* EXCERPTED DATA:
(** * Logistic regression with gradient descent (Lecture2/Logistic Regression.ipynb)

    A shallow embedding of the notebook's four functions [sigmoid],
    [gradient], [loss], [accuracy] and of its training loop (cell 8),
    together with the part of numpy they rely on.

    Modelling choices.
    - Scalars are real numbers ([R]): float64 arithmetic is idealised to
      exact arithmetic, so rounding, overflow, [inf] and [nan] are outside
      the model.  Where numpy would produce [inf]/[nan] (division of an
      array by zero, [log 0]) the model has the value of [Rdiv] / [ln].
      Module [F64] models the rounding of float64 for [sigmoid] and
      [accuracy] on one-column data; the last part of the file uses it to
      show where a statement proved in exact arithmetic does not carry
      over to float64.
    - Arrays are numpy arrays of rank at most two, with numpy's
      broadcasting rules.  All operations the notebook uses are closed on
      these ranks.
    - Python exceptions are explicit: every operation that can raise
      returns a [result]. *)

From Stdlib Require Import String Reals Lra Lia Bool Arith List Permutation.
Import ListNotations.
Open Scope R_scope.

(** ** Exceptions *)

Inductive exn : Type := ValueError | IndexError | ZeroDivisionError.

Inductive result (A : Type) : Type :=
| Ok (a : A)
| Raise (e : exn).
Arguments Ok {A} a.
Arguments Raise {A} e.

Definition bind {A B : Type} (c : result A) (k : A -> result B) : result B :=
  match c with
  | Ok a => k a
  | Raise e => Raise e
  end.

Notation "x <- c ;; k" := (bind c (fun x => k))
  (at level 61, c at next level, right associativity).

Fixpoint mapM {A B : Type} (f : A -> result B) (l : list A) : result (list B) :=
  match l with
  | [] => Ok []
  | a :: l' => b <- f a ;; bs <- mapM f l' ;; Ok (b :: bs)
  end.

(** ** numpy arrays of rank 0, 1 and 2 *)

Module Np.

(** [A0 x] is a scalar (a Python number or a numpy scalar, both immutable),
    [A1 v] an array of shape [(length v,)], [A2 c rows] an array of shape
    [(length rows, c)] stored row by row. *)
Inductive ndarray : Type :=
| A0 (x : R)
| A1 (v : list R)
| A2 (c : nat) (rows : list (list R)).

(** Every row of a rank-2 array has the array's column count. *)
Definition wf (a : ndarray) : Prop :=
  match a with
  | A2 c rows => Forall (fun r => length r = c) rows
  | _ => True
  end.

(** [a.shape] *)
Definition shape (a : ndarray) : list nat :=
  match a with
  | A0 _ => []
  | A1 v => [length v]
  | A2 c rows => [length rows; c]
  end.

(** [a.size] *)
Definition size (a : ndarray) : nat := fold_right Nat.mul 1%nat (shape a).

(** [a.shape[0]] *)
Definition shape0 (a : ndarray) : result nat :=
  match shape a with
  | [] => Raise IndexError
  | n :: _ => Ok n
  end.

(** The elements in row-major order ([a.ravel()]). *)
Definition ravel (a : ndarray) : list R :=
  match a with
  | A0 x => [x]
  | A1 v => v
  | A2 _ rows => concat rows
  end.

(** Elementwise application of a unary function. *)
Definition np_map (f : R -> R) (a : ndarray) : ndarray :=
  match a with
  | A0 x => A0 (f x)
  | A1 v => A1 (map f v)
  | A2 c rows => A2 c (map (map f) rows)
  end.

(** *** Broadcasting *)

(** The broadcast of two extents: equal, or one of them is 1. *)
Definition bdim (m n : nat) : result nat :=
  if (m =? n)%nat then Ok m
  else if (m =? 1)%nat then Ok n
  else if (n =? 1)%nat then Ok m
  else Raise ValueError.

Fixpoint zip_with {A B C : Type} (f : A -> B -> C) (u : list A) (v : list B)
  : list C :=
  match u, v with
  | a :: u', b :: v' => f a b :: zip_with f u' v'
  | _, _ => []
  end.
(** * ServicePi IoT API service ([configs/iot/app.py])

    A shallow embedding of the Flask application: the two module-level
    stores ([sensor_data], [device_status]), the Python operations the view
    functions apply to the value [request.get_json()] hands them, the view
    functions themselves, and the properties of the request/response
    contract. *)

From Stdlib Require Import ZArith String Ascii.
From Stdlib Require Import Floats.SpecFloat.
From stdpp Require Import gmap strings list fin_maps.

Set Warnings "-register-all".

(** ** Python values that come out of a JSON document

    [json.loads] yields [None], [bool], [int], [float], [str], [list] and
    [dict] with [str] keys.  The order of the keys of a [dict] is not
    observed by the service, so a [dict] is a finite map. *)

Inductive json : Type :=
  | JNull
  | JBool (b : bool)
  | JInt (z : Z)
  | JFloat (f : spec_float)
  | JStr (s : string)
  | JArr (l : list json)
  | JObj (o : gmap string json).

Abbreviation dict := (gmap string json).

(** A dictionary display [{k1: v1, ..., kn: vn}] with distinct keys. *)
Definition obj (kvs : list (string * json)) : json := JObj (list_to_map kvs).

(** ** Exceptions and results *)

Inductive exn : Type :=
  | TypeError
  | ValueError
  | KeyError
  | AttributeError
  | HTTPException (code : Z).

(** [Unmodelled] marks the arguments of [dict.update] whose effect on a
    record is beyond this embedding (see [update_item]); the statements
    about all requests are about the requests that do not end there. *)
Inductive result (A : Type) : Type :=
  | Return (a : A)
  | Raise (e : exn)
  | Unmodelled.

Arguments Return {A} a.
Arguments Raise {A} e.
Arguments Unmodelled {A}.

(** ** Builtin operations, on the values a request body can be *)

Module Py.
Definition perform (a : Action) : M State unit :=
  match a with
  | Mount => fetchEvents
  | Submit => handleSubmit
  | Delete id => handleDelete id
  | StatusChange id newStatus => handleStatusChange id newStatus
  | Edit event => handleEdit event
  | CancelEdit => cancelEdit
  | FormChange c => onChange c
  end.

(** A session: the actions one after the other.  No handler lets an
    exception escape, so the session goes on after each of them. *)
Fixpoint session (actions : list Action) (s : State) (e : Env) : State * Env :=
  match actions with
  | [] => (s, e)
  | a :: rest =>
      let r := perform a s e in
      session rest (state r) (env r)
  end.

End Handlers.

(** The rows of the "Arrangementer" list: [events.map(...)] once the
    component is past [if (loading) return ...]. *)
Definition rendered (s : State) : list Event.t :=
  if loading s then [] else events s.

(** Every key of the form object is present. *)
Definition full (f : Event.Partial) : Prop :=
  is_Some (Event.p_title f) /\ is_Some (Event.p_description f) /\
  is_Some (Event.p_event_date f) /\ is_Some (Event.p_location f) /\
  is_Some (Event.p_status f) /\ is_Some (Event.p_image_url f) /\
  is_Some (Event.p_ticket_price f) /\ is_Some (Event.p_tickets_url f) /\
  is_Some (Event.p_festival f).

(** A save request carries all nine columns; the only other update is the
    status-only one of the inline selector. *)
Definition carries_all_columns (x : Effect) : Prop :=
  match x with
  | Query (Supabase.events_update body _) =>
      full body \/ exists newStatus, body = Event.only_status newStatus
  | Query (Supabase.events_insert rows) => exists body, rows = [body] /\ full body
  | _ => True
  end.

* * *

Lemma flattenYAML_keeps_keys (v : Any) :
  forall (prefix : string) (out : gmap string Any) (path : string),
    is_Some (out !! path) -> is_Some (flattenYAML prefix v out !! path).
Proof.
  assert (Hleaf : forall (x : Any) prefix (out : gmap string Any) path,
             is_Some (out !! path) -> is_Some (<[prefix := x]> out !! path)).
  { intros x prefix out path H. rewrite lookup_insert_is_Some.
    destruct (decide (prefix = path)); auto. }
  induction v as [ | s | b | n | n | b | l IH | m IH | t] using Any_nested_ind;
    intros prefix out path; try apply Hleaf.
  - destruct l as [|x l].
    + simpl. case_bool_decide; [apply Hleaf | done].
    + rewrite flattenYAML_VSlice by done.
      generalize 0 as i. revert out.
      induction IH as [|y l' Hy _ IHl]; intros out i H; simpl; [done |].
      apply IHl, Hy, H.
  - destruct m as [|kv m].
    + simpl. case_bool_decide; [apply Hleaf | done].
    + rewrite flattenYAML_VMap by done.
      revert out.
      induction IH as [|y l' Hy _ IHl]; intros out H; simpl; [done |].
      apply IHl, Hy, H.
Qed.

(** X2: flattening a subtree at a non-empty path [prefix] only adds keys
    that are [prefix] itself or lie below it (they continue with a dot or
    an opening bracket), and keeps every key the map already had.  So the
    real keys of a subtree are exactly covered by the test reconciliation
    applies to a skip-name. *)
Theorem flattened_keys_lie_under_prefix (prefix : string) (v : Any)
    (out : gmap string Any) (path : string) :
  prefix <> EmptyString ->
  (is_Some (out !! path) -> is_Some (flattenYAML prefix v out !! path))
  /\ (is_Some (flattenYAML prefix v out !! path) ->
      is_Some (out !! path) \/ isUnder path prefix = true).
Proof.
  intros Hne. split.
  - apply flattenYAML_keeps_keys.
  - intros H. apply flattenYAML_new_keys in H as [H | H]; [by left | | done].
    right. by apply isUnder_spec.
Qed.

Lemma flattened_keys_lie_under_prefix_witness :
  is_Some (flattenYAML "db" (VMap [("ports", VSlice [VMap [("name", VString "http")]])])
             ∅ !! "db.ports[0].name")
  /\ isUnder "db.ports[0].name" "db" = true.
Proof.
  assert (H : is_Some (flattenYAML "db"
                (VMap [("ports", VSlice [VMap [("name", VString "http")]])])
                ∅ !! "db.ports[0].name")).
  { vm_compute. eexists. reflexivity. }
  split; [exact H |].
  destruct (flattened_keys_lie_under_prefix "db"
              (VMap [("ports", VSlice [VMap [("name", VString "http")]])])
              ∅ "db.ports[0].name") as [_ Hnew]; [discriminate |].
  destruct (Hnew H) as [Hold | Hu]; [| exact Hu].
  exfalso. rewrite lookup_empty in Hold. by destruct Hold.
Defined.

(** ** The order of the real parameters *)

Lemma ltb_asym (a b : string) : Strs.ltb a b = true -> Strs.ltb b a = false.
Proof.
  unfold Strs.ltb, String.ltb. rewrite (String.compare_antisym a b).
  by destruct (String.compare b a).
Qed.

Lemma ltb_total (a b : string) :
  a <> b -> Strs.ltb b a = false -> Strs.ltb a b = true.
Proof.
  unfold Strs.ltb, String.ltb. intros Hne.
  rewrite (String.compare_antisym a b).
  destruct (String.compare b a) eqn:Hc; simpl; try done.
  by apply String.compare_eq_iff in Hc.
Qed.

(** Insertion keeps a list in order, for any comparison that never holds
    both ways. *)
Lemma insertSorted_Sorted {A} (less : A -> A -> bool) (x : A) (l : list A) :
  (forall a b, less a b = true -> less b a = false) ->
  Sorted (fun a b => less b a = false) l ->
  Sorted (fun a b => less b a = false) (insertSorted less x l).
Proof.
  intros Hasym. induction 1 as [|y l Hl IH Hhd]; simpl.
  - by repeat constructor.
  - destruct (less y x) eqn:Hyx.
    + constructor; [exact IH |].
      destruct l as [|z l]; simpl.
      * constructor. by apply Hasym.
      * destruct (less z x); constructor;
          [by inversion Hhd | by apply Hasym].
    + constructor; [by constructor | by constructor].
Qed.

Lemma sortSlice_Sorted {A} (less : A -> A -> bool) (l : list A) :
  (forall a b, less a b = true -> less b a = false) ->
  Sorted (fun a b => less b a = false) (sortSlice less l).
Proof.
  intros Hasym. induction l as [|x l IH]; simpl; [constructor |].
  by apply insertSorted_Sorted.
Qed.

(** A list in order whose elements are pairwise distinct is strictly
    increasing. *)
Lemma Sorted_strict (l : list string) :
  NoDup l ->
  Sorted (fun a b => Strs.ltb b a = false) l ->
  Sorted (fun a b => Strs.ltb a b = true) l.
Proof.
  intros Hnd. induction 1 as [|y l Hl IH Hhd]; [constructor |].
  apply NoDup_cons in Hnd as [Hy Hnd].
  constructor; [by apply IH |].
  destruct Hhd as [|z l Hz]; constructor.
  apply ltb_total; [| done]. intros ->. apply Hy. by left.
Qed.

* GOAL OF THE EXERCISE: In the material above, how many lines include the string "uses"? State the number alone.

* RESULT OF THE EXERCISE: 2